[Stored data entries]
(* ===== verification/FilesSpec.v ===== *)
(** * What the commands on files do

    [Fix] renumbers the time-stamped migrations after the others, in their
    order, and loses no file; [Create] makes a new file, changes no other, and
    in sequential mode gives it the next number. *)

From S2P Require Import Prelude GoStrings Effects SqlParser Sql Dialects Store Migration Options.
From S2P Require Import Collect LegacyStore Legacy LegacyRun LegacyCollect Names Files Paths Directory.

(** ** Strings *)

Lemma HasSuffix_iff s p : HasSuffix s p = true ↔ ∃ a, s = a +++ p.
Proof.
  induction s as [|c s IH]; cbn [HasSuffix]; rewrite orb_true_iff.
  - split; [intros [->%String.eqb_eq|]; [by exists ""|done]|].
    intros [a Ha]. symmetry in Ha. apply string_app_eq_nil in Ha as [-> ->]. by left.
  - rewrite IH. split.
    + intros [->%String.eqb_eq|[a ->]]; [by exists ""|by exists (String c a)].
    + intros [[|d a] Ha]; [left; rewrite Ha; apply String.eqb_refl|]. injection Ha as -> Ha. right. by exists a.
Qed.
(** What a statement does to the table, seen by the process that executes it;
    one that fails does nothing. *)
Definition query_effect (E : Z → LockRows → list (list sqlval) → LockRows → Prop)
    (r : result (list (list sqlval))) (s1 s2 : LockWorld) : Prop :=
  match r with
  | inl out => ∃ rows rows', lock_table s1 = Some rows ∧ E (clock s1) rows out rows' ∧
      s2 = mkLockWorld (clock s1) (Some rows')
  | inr e => s2 = s1 ∧ errors_Is e sql_ErrNoRows = false
  end.

Definition exec_effect (E : Z → LockRows → Z → LockRows → Prop) (r : option error) (affected : result Z)
    (s1 s2 : LockWorld) : Prop :=
  match r with
  | None => ∃ rows n rows', lock_table s1 = Some rows ∧ E (clock s1) rows n rows' ∧
      s2 = mkLockWorld (clock s1) (Some rows') ∧ (∀ m, affected = inl m → m = n)
  | Some _ => s2 = s1
  end.

(** A statement on its own, and one in a transaction: the row it works on is
    locked until the transaction ends, so that others come before or after. *)
Definition around (env : LockWorld → LockWorld → Prop) (R : LockWorld → LockWorld → Prop) (s s' : LockWorld) : Prop :=
  ∃ s1 s2, env s s1 ∧ R s1 s2 ∧ env s2 s'.

(** A driver in front of a database that others use; [lsaved] is the table at
    the beginning of the open transaction. *)
Class LockDriver {D} `{Driver D} (lw : D → LockWorld) (lsaved : D → option (option LockRows))
    (others : LockWorld → LockWorld → Prop) := {
  lock_env :: Environment others;
  lock_connect d : others (lw d) (lw (drv_connect d).2);
  lock_release d : others (lw d) (lw (drv_release d).2);
  lock_begin d : others (lw d) (lw (drv_begin d).2) ∧
    ((drv_begin d).1 = None → lsaved (drv_begin d).2 = Some (lock_table (lw (drv_begin d).2)));
  lock_commit d t : lsaved d = Some t →
    match (drv_commit d).1 with
    | None => others (lw d) (lw (drv_commit d).2)
    | Some _ => others (mkLockWorld (clock (lw d)) t) (lw (drv_commit d).2)
    end;
  lock_rollback d t : lsaved d = Some t →
    others (mkLockWorld (clock (lw d)) t) (lw (drv_rollback d).2);
  lock_exec_saved h q args d : lsaved (drv_exec h q args d).2 = lsaved d;
  lock_query_saved h q args d : lsaved (drv_query h q args d).2 = lsaved d
}.

(** The documented meaning of the statements of postgres.go. *)
Definition returning_row (f : Z → LockRows → option LockRows) (row : Z → list sqlval)
    (now : Z) (rows : LockRows) (out : list (list sqlval)) (rows' : LockRows) : Prop :=
  match f now rows with
  | Some rows1 => out = [row now] ∧ rows' = rows1
  | None => out = [] ∧ rows' = rows
  end.

Definition opt_val {A} (f : A → sqlval) (o : option A) : sqlval := match o with Some a => f a | None => VNull end.

Definition reads_status (id : Z) (_ : Z) (rows : LockRows) (out : list (list sqlval)) (rows' : LockRows) : Prop :=
  rows' = rows ∧
  match rows !! id with
  | Some r => ∃ b, scan_bool b = inl (r_locked r) ∧
      out = [[b; opt_val VStr (r_locked_by r); opt_val VTime (r_lease r); opt_val VTime (r_updated_at r)]]
  | None => out = []
  end.

Definition reads_exists (r : result (list (list sqlval))) (s1 s2 : LockWorld) : Prop :=
  s2 = s1 ∧
  match r with
  | inl out => ∃ b, out = [[b]] ∧ scan_bool b = inl (bool_decide (is_Some (lock_table s1)))
  | inr e => errors_Is e sql_ErrNoRows = false
  end.

Definition creates_table_effect (r : option error) (s1 s2 : LockWorld) : Prop :=
  match r with
  | None => lock_table s1 = None ∧ s2 = mkLockWorld (clock s1) (Some ∅)
  | Some _ => s2 = s1
  end.

Lemma int_Seconds_int64 d : is_int64 d → is_int64 (int_Seconds d).
Proof.
  unfold is_int64, minInt64, maxInt64, int_Seconds, Second, Millisecond, Microsecond. intros Hd.
  pose proof (Z.quot_rem' d (1000 * (1000 * 1000))). pose proof (Z.rem_bound_abs d (1000 * (1000 * 1000)) ltac:(lia)). lia.
Qed.

Class PostgresLocks {D} `{Driver D} (lw : D → LockWorld) (others : LockWorld → LockWorld → Prop)
    (t : string) := {
  pgl_exists d : around others (reads_exists (drv_query HDB (pg_exists t) [] d).1)
    (lw d) (lw (drv_query HDB (pg_exists t) [] d).2);
  pgl_create d : around others (creates_table_effect (drv_exec HDB (pg_create t) [] d).1)
    (lw d) (lw (drv_exec HDB (pg_create t) [] d).2);
  pgl_acquire d id by_ n : is_int64 n → let r := drv_query HDB (pg_acquire t) [VInt id; VStr by_; VStr (FormatInt n +++ " seconds")] d in
    around others (query_effect (returning_row (λ now, acquire now id by_ n) (λ now, [VStr by_; VTime (now + seconds n)])) r.1)
      (lw d) (lw r.2);
  pgl_release d id by_ : let r := drv_query HDB (pg_release t) [VInt id; VStr by_] d in
    around others (query_effect (returning_row (λ now, release now id by_) (λ _, [VInt id])) r.1) (lw d) (lw r.2);
  pgl_renew d id by_ n : is_int64 n → let r := drv_query HDB (pg_renew t) [VStr (FormatInt n +++ " seconds"); VInt id; VStr by_] d in
    around others (query_effect (returning_row (λ now, renew now id by_ n) (λ now, [VTime (now + seconds n)])) r.1)
      (lw d) (lw r.2);
  pgl_status d id : let r := drv_query HDB (pg_status t) [VInt id] d in
    around others (query_effect (reads_status id) r.1) (lw d) (lw r.2);
  pgl_cleanup d : let r := drv_query HDB (pg_cleanup t) [] d in
    around others (query_effect (λ now rows out rows', ∃ ids, ids ≡ₚ stale_ids now rows ∧
      out = map (λ i, [VInt i]) ids ∧ rows' = free_ids now ids rows) r.1) (lw d) (lw r.2)
}.

(** The documented meaning of the statements of mysql.go. *)
Definition updates (f : Z → LockRows → option LockRows) (now : Z) (rows : LockRows) (n : Z) (rows' : LockRows) : Prop :=
  match f now rows with
  | Some rows1 => 0 < n ∧ rows' = rows1
  | None => n = 0 ∧ rows' = rows
  end.

Definition insert_ignore (now id : Z) (by_ : string) (secs : Z) (rows : LockRows) : option LockRows :=
  match rows !! id with Some _ => None | None => Some (<[id := taken now by_ secs]> rows) end.

Definition steal (now id : Z) (by_ : string) (secs : Z) (rows : LockRows) : option LockRows :=
  r ← rows !! id; if available now r then Some (<[id := taken now by_ secs]> rows) else None.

▶ **Problem to work on**:
Print each line of the data exactly. Keep all of it.

▶ **Worked solution**:
(* ===== verification/FilesSpec.v ===== *)
(** * What the commands on files do

    [Fix] renumbers the time-stamped migrations after the others, in their
    order, and loses no file; [Create] makes a new file, changes no other, and
    in sequential mode gives it the next number. *)

From S2P Require Import Prelude GoStrings Effects SqlParser Sql Dialects Store Migration Options.
From S2P Require Import Collect LegacyStore Legacy LegacyRun LegacyCollect Names Files Paths Directory.

(** ** Strings *)

Lemma HasSuffix_iff s p : HasSuffix s p = true ↔ ∃ a, s = a +++ p.
Proof.
  induction s as [|c s IH]; cbn [HasSuffix]; rewrite orb_true_iff.
  - split; [intros [->%String.eqb_eq|]; [by exists ""|done]|].
    intros [a Ha]. symmetry in Ha. apply string_app_eq_nil in Ha as [-> ->]. by left.
  - rewrite IH. split.
    + intros [->%String.eqb_eq|[a ->]]; [by exists ""|by exists (String c a)].
    + intros [[|d a] Ha]; [left; rewrite Ha; apply String.eqb_refl|]. injection Ha as -> Ha. right. by exists a.
Qed.
(** What a statement does to the table, seen by the process that executes it;
    one that fails does nothing. *)
Definition query_effect (E : Z → LockRows → list (list sqlval) → LockRows → Prop)
    (r : result (list (list sqlval))) (s1 s2 : LockWorld) : Prop :=
  match r with
  | inl out => ∃ rows rows', lock_table s1 = Some rows ∧ E (clock s1) rows out rows' ∧
      s2 = mkLockWorld (clock s1) (Some rows')
  | inr e => s2 = s1 ∧ errors_Is e sql_ErrNoRows = false
  end.

Definition exec_effect (E : Z → LockRows → Z → LockRows → Prop) (r : option error) (affected : result Z)
    (s1 s2 : LockWorld) : Prop :=
  match r with
  | None => ∃ rows n rows', lock_table s1 = Some rows ∧ E (clock s1) rows n rows' ∧
      s2 = mkLockWorld (clock s1) (Some rows') ∧ (∀ m, affected = inl m → m = n)
  | Some _ => s2 = s1
  end.

(** A statement on its own, and one in a transaction: the row it works on is
    locked until the transaction ends, so that others come before or after. *)
Definition around (env : LockWorld → LockWorld → Prop) (R : LockWorld → LockWorld → Prop) (s s' : LockWorld) : Prop :=
  ∃ s1 s2, env s s1 ∧ R s1 s2 ∧ env s2 s'.

(** A driver in front of a database that others use; [lsaved] is the table at
    the beginning of the open transaction. *)
Class LockDriver {D} `{Driver D} (lw : D → LockWorld) (lsaved : D → option (option LockRows))
    (others : LockWorld → LockWorld → Prop) := {
  lock_env :: Environment others;
  lock_connect d : others (lw d) (lw (drv_connect d).2);
  lock_release d : others (lw d) (lw (drv_release d).2);
  lock_begin d : others (lw d) (lw (drv_begin d).2) ∧
    ((drv_begin d).1 = None → lsaved (drv_begin d).2 = Some (lock_table (lw (drv_begin d).2)));
  lock_commit d t : lsaved d = Some t →
    match (drv_commit d).1 with
    | None => others (lw d) (lw (drv_commit d).2)
    | Some _ => others (mkLockWorld (clock (lw d)) t) (lw (drv_commit d).2)
    end;
  lock_rollback d t : lsaved d = Some t →
    others (mkLockWorld (clock (lw d)) t) (lw (drv_rollback d).2);
  lock_exec_saved h q args d : lsaved (drv_exec h q args d).2 = lsaved d;
  lock_query_saved h q args d : lsaved (drv_query h q args d).2 = lsaved d
}.

(** The documented meaning of the statements of postgres.go. *)
Definition returning_row (f : Z → LockRows → option LockRows) (row : Z → list sqlval)
    (now : Z) (rows : LockRows) (out : list (list sqlval)) (rows' : LockRows) : Prop :=
  match f now rows with
  | Some rows1 => out = [row now] ∧ rows' = rows1
  | None => out = [] ∧ rows' = rows
  end.

Definition opt_val {A} (f : A → sqlval) (o : option A) : sqlval := match o with Some a => f a | None => VNull end.

Definition reads_status (id : Z) (_ : Z) (rows : LockRows) (out : list (list sqlval)) (rows' : LockRows) : Prop :=
  rows' = rows ∧
  match rows !! id with
  | Some r => ∃ b, scan_bool b = inl (r_locked r) ∧
      out = [[b; opt_val VStr (r_locked_by r); opt_val VTime (r_lease r); opt_val VTime (r_updated_at r)]]
  | None => out = []
  end.

Definition reads_exists (r : result (list (list sqlval))) (s1 s2 : LockWorld) : Prop :=
  s2 = s1 ∧
  match r with
  | inl out => ∃ b, out = [[b]] ∧ scan_bool b = inl (bool_decide (is_Some (lock_table s1)))
  | inr e => errors_Is e sql_ErrNoRows = false
  end.

Definition creates_table_effect (r : option error) (s1 s2 : LockWorld) : Prop :=
  match r with
  | None => lock_table s1 = None ∧ s2 = mkLockWorld (clock s1) (Some ∅)
  | Some _ => s2 = s1
  end.

Lemma int_Seconds_int64 d : is_int64 d → is_int64 (int_Seconds d).
Proof.
  unfold is_int64, minInt64, maxInt64, int_Seconds, Second, Millisecond, Microsecond. intros Hd.
  pose proof (Z.quot_rem' d (1000 * (1000 * 1000))). pose proof (Z.rem_bound_abs d (1000 * (1000 * 1000)) ltac:(lia)). lia.
Qed.

Class PostgresLocks {D} `{Driver D} (lw : D → LockWorld) (others : LockWorld → LockWorld → Prop)
    (t : string) := {
  pgl_exists d : around others (reads_exists (drv_query HDB (pg_exists t) [] d).1)
    (lw d) (lw (drv_query HDB (pg_exists t) [] d).2);
  pgl_create d : around others (creates_table_effect (drv_exec HDB (pg_create t) [] d).1)
    (lw d) (lw (drv_exec HDB (pg_create t) [] d).2);
  pgl_acquire d id by_ n : is_int64 n → let r := drv_query HDB (pg_acquire t) [VInt id; VStr by_; VStr (FormatInt n +++ " seconds")] d in
    around others (query_effect (returning_row (λ now, acquire now id by_ n) (λ now, [VStr by_; VTime (now + seconds n)])) r.1)
      (lw d) (lw r.2);
  pgl_release d id by_ : let r := drv_query HDB (pg_release t) [VInt id; VStr by_] d in
    around others (query_effect (returning_row (λ now, release now id by_) (λ _, [VInt id])) r.1) (lw d) (lw r.2);
  pgl_renew d id by_ n : is_int64 n → let r := drv_query HDB (pg_renew t) [VStr (FormatInt n +++ " seconds"); VInt id; VStr by_] d in
    around others (query_effect (returning_row (λ now, renew now id by_ n) (λ now, [VTime (now + seconds n)])) r.1)
      (lw d) (lw r.2);
  pgl_status d id : let r := drv_query HDB (pg_status t) [VInt id] d in
    around others (query_effect (reads_status id) r.1) (lw d) (lw r.2);
  pgl_cleanup d : let r := drv_query HDB (pg_cleanup t) [] d in
    around others (query_effect (λ now rows out rows', ∃ ids, ids ≡ₚ stale_ids now rows ∧
      out = map (λ i, [VInt i]) ids ∧ rows' = free_ids now ids rows) r.1) (lw d) (lw r.2)
}.

(** The documented meaning of the statements of mysql.go. *)
Definition updates (f : Z → LockRows → option LockRows) (now : Z) (rows : LockRows) (n : Z) (rows' : LockRows) : Prop :=
  match f now rows with
  | Some rows1 => 0 < n ∧ rows' = rows1
  | None => n = 0 ∧ rows' = rows
  end.

Definition insert_ignore (now id : Z) (by_ : string) (secs : Z) (rows : LockRows) : option LockRows :=
  match rows !! id with Some _ => None | None => Some (<[id := taken now by_ secs]> rows) end.

Definition steal (now id : Z) (by_ : string) (secs : Z) (rows : LockRows) : option LockRows :=
  r ← rows !! id; if available now r then Some (<[id := taken now by_ secs]> rows) else None.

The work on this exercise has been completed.